The Leducq rheumatic heart disease initiative, guided by expert advisory committees on vaccine development, and rheumatic fever biomarkers, has focused on three major activities. First is the identification of a biomarker for acute rheumatic fever which, notwithstanding its importance in the eventual development of rheumatic heart disease, remains difficult to diagnose. Second are efforts to develop a vaccine against the Group A streptococcus infection, which is causally implicated in rheumatic heart disease. The third activity is focused on development of novel prosthetic heart valve technologies that might provide durable and non-thrombogenic solutions for individuals already affected by rheumatic heart disease, and may be used at scale in areas where rheumatic heart disease is endemic.

==Structure==
The Leducq organization includes the Leducq Charitable Trust and the Leducq Foundation, both based in the Bahamas, the United States–based Leducq Foundation for Cardiovascular Research, a not-for-profit private foundation under section 501(c)(3) of the Internal Revenue Code, and Broadview Ventures, Inc., a Boston, Massachusetts–based venture philanthropic program dedicated to accelerating the development of innovative technology for the diagnosis and treatment of cardiovascular disease and stroke through targeted investment. The Leducq Corporation, also located in Boston, MA, provides administrative services to the Leducq organization’s grant-making entities.
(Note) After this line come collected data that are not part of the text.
Lemma remove_first_filter x l : NoDup l → remove_first x l = filter (λ y, y ≠ x) l.
Proof.
  induction l as [|y l IH]; [done|]. intros [Hy Hl]%NoDup_cons. simpl. rewrite filter_cons.
  case_decide as Hx.
  - subst. rewrite decide_False by tauto. symmetry. apply filter_all.
    apply Forall_forall. intros z Hz ->. done.
  - rewrite decide_True by congruence. by rewrite IH.
Qed.
Lemma remove_if_in_filter x l : NoDup l → remove_if_in x l = filter (λ y, y ≠ x) l.
Proof.
  intros Hl. unfold remove_if_in. case_decide; [by apply remove_first_filter|].
  symmetry. apply filter_all. apply Forall_forall. intros z Hz ->. done.
Qed.
Lemma remove_if_in_NoDup x l : NoDup l → NoDup (remove_if_in x l).
Proof. intros Hl. rewrite remove_if_in_filter by done. by apply NoDup_filter. Qed.
Lemma add_if_absent_NoDup x l : NoDup l → NoDup (add_if_absent x l).
Proof.
  intros Hl. unfold add_if_absent. case_decide; [done|]. apply NoDup_app. split_and!; [done| |apply NoDup_singleton].
  set_solver.
Qed.
Lemma dset_Forall {A} (P : string * A → Prop) (d : odict A) k v :
  Forall P d → P (k, v) → Forall P (dset d k v).
Proof.
  intros Hd Hv. induction Hd as [|[k' v'] d Hx Hd IH]; simpl; [by repeat constructor|].
  case_decide; subst; by constructor.
Qed.
Lemma dupd_wf {A} (d : odict A) k f : dwf d → dwf (dupd d k f).
Proof. unfold dupd. destruct (dget d k); [apply dset_wf|done]. Qed.
Lemma dupd_keyed {A} (key : A → string) (d : odict A) k f :
  (∀ x, key (f x) = key x) → Forall (λ kv, key kv.2 = kv.1) d → Forall (λ kv, key kv.2 = kv.1) (dupd d k f).
Proof.
  intros Hf Hd. unfold dupd. destruct (dget d k) as [x|] eqn:Hx; [|done].
  apply dset_Forall; [done|]. simpl. rewrite Hf. rewrite Forall_forall in Hd.
  by apply (Hd (k, x)), dget_Some_elem.
Qed.
Create HintDb recovery.
#[export] Hint Resolve dset_wf dset_Forall dupd_wf dupd_keyed remove_if_in_NoDup add_if_absent_NoDup : recovery.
Broadview Ventures was created by the Leducq Charitable Trust in 2009 to enable the trust to provide seed and early-stage funding to companies developing innovative technologies for the diagnosis and treatment of cardiovascular disease and stroke. Broadview is mission, not-for-profit driven, with any investment return made under this program to be used either for additional Broadview investments or to provide further funding for Leducq Foundation programs. In 2018, The Leducq Charitable Trust developed a later-stage investment program, Longview Healthcare Ventures, which concentrates on follow-on investments in select Broadview program companies that are poised to achieve significant value-creating milestones with their next financing round. Longview focuses on clinical-stage companies, Series B – Series C, as a complement to Broadview’s continued dedication to Seed and Series A financings.

The bequest from the Leducq family to the charitable Leducq organization includes the Napa Valley, California, vineyard, Ehlers Estate, which supports the foundation’s philanthropic mission.